(** ** More on the subsample layout *)

(** X8.  On a 64-bit ABI the test of line 300 never fires: for an accepted
    count and arrays of that many entries the call returns the plain sum of
    the 32-bit terms, which is not negative, so an entry below zero is not
    refused but counted as [2 ^ 32] more. *)
Theorem getSubSampleInfo_never_refuses_total_LP64 (env : Environment)
    (n : Z) (clear enc : option (list Z)) :
  0 < n < MAX_COUNT ->
  resize_ok env n = true ->
  has_length clear (Z.to_nat n) -> has_length enc (Z.to_nat n) ->
  exists subs tr,
    getSubSampleInfo LP64 env n clear enc
    = Done (mkSubSampleInfo
              (wrapped_terms (lengths clear (Z.to_nat n))
                             (lengths enc (Z.to_nat n)))
              subs tr)
    /\ 0 <= wrapped_terms (lengths clear (Z.to_nat n))
                          (lengths enc (Z.to_nat n)).
Proof.
  intros Hn Hr Hc He.
  destruct (getSubSampleInfo_closed_form LP64 env n clear enc Hn Hr Hc He)
    as [tr Htr].
  pose proof (final_total_nonneg_LP64 clear enc n Hn Hc) as Hnn.
  pose proof (wrapped_terms_bounds (lengths clear (Z.to_nat n))
                (lengths enc (Z.to_nat n))) as Hb.
  rewrite length_lengths in Hb by exact Hc.
  rewrite Z2Nat.id in Hb by lia.
  assert (Hft : final_total LP64 clear enc (Z.to_nat n)
                = wrapped_terms (lengths clear (Z.to_nat n))
                                (lengths enc (Z.to_nat n))).
  { unfold final_total. apply to_ssize_t_small.
    change MAX_COUNT with 268435455 in Hn.
    change (SSIZE_MAX LP64) with 9223372036854775807. lia. }
  replace (final_total LP64 clear enc (Z.to_nat n) <? 0) with false in Htr
    by (symmetry; apply Z.ltb_ge; exact Hnn).
  rewrite Hft in Htr.
  eexists. exists tr. split; [exact Htr | lia].
Qed.

Lemma getSubSampleInfo_never_refuses_total_LP64_witness :
  exists subs tr,
    getSubSampleInfo LP64 (Scenario.env 0) 2 (Some [-1; 7]) None
    = Done (mkSubSampleInfo 4294967302 subs tr)
    /\ 0 <= 4294967302.
Proof.
  apply (getSubSampleInfo_never_refuses_total_LP64 (Scenario.env 0) 2
           (Some [-1; 7]) None).
  - evaluate.
  - reflexivity.
  - reflexivity.
  - exact I.
Defined.

Lemma to_signed_32_of_mod (x : Z) :
  to_signed 32 x
  = if x mod 2 ^ 32 <? 2 ^ 31 then x mod 2 ^ 32 else x mod 2 ^ 32 - 2 ^ 32.
Proof.
  unfold to_signed. change (32 - 1) with 31.
  pose proof (Z.mod_pos_bound x (2 ^ 32) ltac:(lia)) as Hy.
  rewrite <- Zplus_mod_idemp_l.
  destruct (Z.ltb_spec (x mod 2 ^ 32) (2 ^ 31)) as [Hlow | Hhigh].
  - rewrite Z.mod_small by lia. lia.
  - replace ((x mod 2 ^ 32 + 2 ^ 31) mod 2 ^ 32)
      with (x mod 2 ^ 32 + 2 ^ 31 - 2 ^ 32); [lia |].
    apply Zmod_unique with (q := 1); lia.
Qed.

(** X9.  On a 32-bit ABI, for an accepted count and arrays of that many
    non-negative lengths, the call looks only at the exact sum modulo
    [2 ^ 32]: it returns -1 when that residue is [2 ^ 31] or more, and the
    residue otherwise, which differs from the exact sum as soon as the sum
    reaches [2 ^ 32]. *)
Theorem getSubSampleInfo_total_modulo_ILP32 (env : Environment)
    (n : Z) (clear enc : option (list Z)) :
  0 < n < MAX_COUNT ->
  resize_ok env n = true ->
  has_length clear (Z.to_nat n) -> has_length enc (Z.to_nat n) ->
  all_lengths clear -> all_lengths enc ->
  returned (getSubSampleInfo ILP32 env n clear enc)
  = Some (if exact_total clear enc (Z.to_nat n) mod 2 ^ 32 <? 2 ^ 31
          then exact_total clear enc (Z.to_nat n) mod 2 ^ 32
          else -1).
Proof.
  intros Hn Hr Hc He Ac Ae.
  destruct (getSubSampleInfo_closed_form ILP32 env n clear enc Hn Hr Hc He)
    as [tr Htr].
  rewrite Htr. cbn [returned ss_ret]. f_equal.
  unfold final_total.
  rewrite wrapped_terms_exact
    by (try apply all_lengths_lengths; try assumption;
        rewrite !length_lengths by assumption; reflexivity).
  fold (exact_total clear enc (Z.to_nat n)).
  unfold to_ssize_t. cbn [size_bits]. rewrite to_signed_32_of_mod.
  pose proof (Z.mod_pos_bound (exact_total clear enc (Z.to_nat n)) (2 ^ 32)
                ltac:(lia)) as Hy.
  destruct (Z.ltb_spec (exact_total clear enc (Z.to_nat n) mod 2 ^ 32)
              (2 ^ 31)) as [Hlow | Hhigh].
  - replace (exact_total clear enc (Z.to_nat n) mod 2 ^ 32 <? 0) with false
      by (symmetry; apply Z.ltb_ge; lia).
    reflexivity.
  - replace (exact_total clear enc (Z.to_nat n) mod 2 ^ 32 - 2 ^ 32 <? 0)
      with true by (symmetry; apply Z.ltb_lt; lia).
    reflexivity.
Qed.

Lemma getSubSampleInfo_total_modulo_ILP32_witness :
  returned (getSubSampleInfo ILP32 (Scenario.env 0) 3
              (Some [2147483647; 2147483647; 5]) (Some [1; 1; 0]))
  = Some 5.
Proof.
  apply (getSubSampleInfo_total_modulo_ILP32 (Scenario.env 0) 3
           (Some [2147483647; 2147483647; 5]) (Some [1; 1; 0])).
  - evaluate.
  - reflexivity.
  - reflexivity.
  - reflexivity.
  - repeat constructor; evaluate.
  - repeat constructor; evaluate.
Defined.

Lemma fill_loop_out_of_bounds (p : Platform) (clear enc : option (list Z))
    (j : Z) :
  element clear j = None \/ element enc j = None ->
  forall (count : nat) (i : Z) (st : LoopState),
    i <= j < i + Z.of_nat count ->
    fill_loop p clear enc count i st = None.
Proof.
  intros Hj. induction count as [|count IH]; intros i st Hi.
  - lia.
  - cbn [fill_loop].
    destruct (loop_body p clear enc i st) as [st'|] eqn:Hbody;
      [| reflexivity].
    destruct (Z.eq_dec i j) as [-> | Hne].
    + unfold loop_body in Hbody.
      destruct Hj as [Hj | Hj]; rewrite Hj in Hbody;
        [| destruct (element clear j)]; discriminate Hbody.
    + apply IH. lia.
Qed.

(** X10.  The count is never compared with the lengths of the arrays: for
    an accepted count, an array that is present with fewer entries than
    [numSubSamples] is read past its end. *)
Theorem getSubSampleInfo_reads_past_short_array (p : Platform)
    (env : Environment) (n : Z) (clear enc : option (list Z))
    (l : list Z) :
  0 < n < MAX_COUNT ->
  resize_ok env n = true ->
  clear = Some l \/ enc = Some l ->
  Z.of_nat (List.length l) < n ->
  getSubSampleInfo p env n clear enc = Undefined OutOfBoundsRead.
Proof.
  intros Hn Hr Hl Hshort. unfold getSubSampleInfo.
  rewrite (count_accepted n Hn), Hr. cbn [negb].
  rewrite (fill_loop_out_of_bounds p clear enc (Z.of_nat (List.length l)));
    [reflexivity | | lia].
  assert (Hnone : nth_error l (Z.to_nat (Z.of_nat (List.length l))) = None)
    by (apply nth_error_None; lia).
  destruct Hl as [-> | ->]; [left | right]; exact Hnone.
Qed.

Lemma getSubSampleInfo_reads_past_short_array_witness :
  getSubSampleInfo LP64 (Scenario.env 0) 3 (Some [4; 0; 1]) (Some [0; 6])
  = Undefined OutOfBoundsRead.
Proof.
  apply (getSubSampleInfo_reads_past_short_array LP64 (Scenario.env 0) 3
           (Some [4; 0; 1]) (Some [0; 6]) [0; 6]).
  - evaluate.
  - reflexivity.
  - right. reflexivity.
  - evaluate.
Defined.

Lemma int_arrays_held_app (a b : list Event) (held : list IntArray) :
  int_arrays_held (a ++ b) held = int_arrays_held b (int_arrays_held a held).
Proof.
  revert held. induction a as [|e a IH]; intros held.
  - reflexivity.
  - destruct e; cbn [app int_arrays_held]; apply IH.
Qed.

Lemma int_arrays_held_reads (tr : list Event) (held : list IntArray) :
  forallb is_element_read tr = true -> int_arrays_held tr held = held.
Proof.
  induction tr as [|e tr IH]; intros H.
  - reflexivity.
  - cbn [forallb] in H. apply andb_true_iff in H. destruct H as [He Htr].
    destruct e; try discriminate He. cbn [int_arrays_held]. exact (IH Htr).
Qed.

Lemma fill_loop_reads_only (p : Platform) (clear enc : option (list Z)) :
  forall (count : nat) (i : Z) (st st' : LoopState),
    forallb is_element_read (reads st) = true ->
    fill_loop p clear enc count i st = Some st' ->
    forallb is_element_read (reads st') = true.
Proof.
  induction count as [|count IH]; intros i st st' Hst H.
  - injection H as <-. exact Hst.
  - cbn [fill_loop] in H.
    destruct (loop_body p clear enc i st) as [st1|] eqn:Hbody;
      [| discriminate H].
    refine (IH _ _ _ _ H).
    unfold loop_body in Hbody.
    destruct (element clear i); [| discriminate Hbody].
    destruct (element enc i); [| discriminate Hbody].
    injection Hbody as <-. cbn [reads].
    rewrite !forallb_app, Hst.
    destruct clear, enc; reflexivity.
Qed.

(** X11.  [getSubSampleInfo] gives back every int array it obtained
    whenever it returns after the loop, and obtains none for a refused
    count; but when the batch cannot be allocated it returns -1 at line 273
    with the arrays it obtained still held. *)
Theorem getSubSampleInfo_int_array_borrows (p : Platform) (env : Environment)
    (n : Z) (clear enc : option (list Z)) (info : SubSampleInfo) :
  getSubSampleInfo p env n clear enc = Done info ->
  (n <= 0 \/ n >= MAX_COUNT \/ resize_ok env n = true ->
   int_arrays_held (ss_trace info) [] = [])
  /\
  (0 < n < MAX_COUNT -> resize_ok env n = false ->
   ss_ret info = -1 /\
   int_arrays_held (ss_trace info) []
   = int_arrays_held
       (get_event ClearData clear ++ get_event EncryptedData enc) []).
Proof.
  unfold getSubSampleInfo. intros H.
  destruct ((n <=? 0) || (n >=? MAX_COUNT)) eqn:Hcount.
  { injection H as <-. cbn [ss_trace ss_ret]. split; [reflexivity |].
    intros Hn _. rewrite (count_accepted n Hn) in Hcount.
    discriminate Hcount. }
  apply orb_false_iff in Hcount. destruct Hcount as [Hpos Hmax].
  apply Z.leb_gt in Hpos. rewrite Z.geb_leb in Hmax. apply Z.leb_gt in Hmax.
  destruct (resize_ok env n) eqn:Hr; cbn [negb] in H.
  - destruct (fill_loop p clear enc (Z.to_nat n) 0 (mkLoopState [] 0 []))
      as [st|] eqn:Hloop; [| discriminate H].
    assert (Hreads : forallb is_element_read (reads st) = true)
      by (refine (fill_loop_reads_only p clear enc _ _ _ _ _ Hloop);
          reflexivity).
    split; [| intros _ E; discriminate E].
    intros _.
    destruct (totalSize st <? 0); injection H as <-; cbn [ss_trace];
      rewrite !int_arrays_held_app;
      rewrite (int_arrays_held_reads (reads st)) by exact Hreads;
      destruct clear, enc; reflexivity.
  - injection H as <-. cbn [ss_trace ss_ret]. split.
    + intros [Hn | [Hn | Hn]]; [lia | lia | discriminate Hn].
    + intros _ _. split; [reflexivity |].
      rewrite app_assoc, int_arrays_held_app. reflexivity.
Qed.

Lemma getSubSampleInfo_int_array_borrows_witness :
  (2 <= 0 \/ 2 >= MAX_COUNT \/ resize_ok (Scenario.env 0) 2 = true ->
   int_arrays_held
     [GetIntArrayElements ClearData; GetIntArrayElements EncryptedData;
      ResizeSubSamples 2;
      ReadElement ClearData 0; ReadElement EncryptedData 0;
      ReadElement ClearData 1; ReadElement EncryptedData 1;
      ReleaseIntArrayElements EncryptedData;
      ReleaseIntArrayElements ClearData] [] = [])
  /\
  (0 < 2 < MAX_COUNT -> resize_ok (Scenario.env 0) 2 = false ->
   10 = -1 /\
   int_arrays_held
     [GetIntArrayElements ClearData; GetIntArrayElements EncryptedData;
      ResizeSubSamples 2;
      ReadElement ClearData 0; ReadElement EncryptedData 0;
      ReadElement ClearData 1; ReadElement EncryptedData 1;
      ReleaseIntArrayElements EncryptedData;
      ReleaseIntArrayElements ClearData] []
   = int_arrays_held
       (get_event ClearData (Some [4; 0])
        ++ get_event EncryptedData (Some [0; 6])) []).
Proof.
  apply (getSubSampleInfo_int_array_borrows LP64 (Scenario.env 0) 2
           (Some [4; 0]) (Some [0; 6])
           (mkSubSampleInfo 10 [mkSubSample 4 0; mkSubSample 0 6]
              [GetIntArrayElements ClearData;
               GetIntArrayElements EncryptedData; ResizeSubSamples 2;
               ReadElement ClearData 0; ReadElement EncryptedData 0;
               ReadElement ClearData 1; ReadElement EncryptedData 1;
               ReleaseIntArrayElements EncryptedData;
               ReleaseIntArrayElements ClearData])).
  reflexivity.
Defined.

(** ** More on one call *)

Lemma replies_nil (tr : list Event) :
  remote_invoked tr = false -> replies tr = [].
Proof.
  induction tr as [|e tr IH]; [reflexivity |].
  destruct e; cbn [remote_invoked existsb is_remote_call replies orb];
    try exact IH.
  intros H. discriminate H.
Qed.

(** X12.  Every return of the native call has released the byte arrays it
    borrowed, with one exception: when an array-backed source has been
    accepted and the destination buffer is then refused, the call returns
    -1 without having asked the service and with the source array still
    borrowed. *)
Theorem byte_array_borrows_at_return (p : Platform) (env : Environment)
    (self : JDescrambler) (mem : Memory) (key n : Z)
    (clear enc : option (list Z))
    (srcBuf : ByteBuffer) (srcOffset srcLimit : Z)
    (dstBuf : option ByteBuffer) (dstOffset dstLimit : Z)
    (r : NativeReturn) :
  android_media_MediaDescrambler_native_descramble p env (Some self) mem key
    n clear enc srcBuf srcOffset srcLimit dstBuf dstOffset dstLimit = Done r ->
  outstanding (n_trace r) [] = []
  \/ exists arr,
       srcBuf = HeapBuffer (Some arr)
       /\ dstBuf <> None
       /\ outstanding (n_trace r) [] = [arr]
       /\ retval r = Some (-1)
       /\ replies (n_trace r) = [].
Proof.
  intros Hr.
  destruct (borrows_released_or_source_leaked _ _ _ _ _ _ _ _ _ _ _ _ _ _ _ Hr)
    as [Hnone | (arr & Hsrc & Hheld & Hret & Hdst)]; [left; exact Hnone |].
  right. exists arr. repeat split; try assumption.
  destruct (replies (n_trace r)) as [|reply rest] eqn:E; [reflexivity |].
  rewrite (borrows_released_when_service_asked _ _ _ _ _ _ _ _ _ _ _ _ _ _ _
             Hr) in Hheld; [discriminate Hheld |].
  rewrite E. discriminate.
Qed.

WHAT IS NEEDED -
From the records above, return each line that has the string "outstanding".

ANSWER BOX -
  outstanding (n_trace r) [] = []
       /\ outstanding (n_trace r) [] = [arr]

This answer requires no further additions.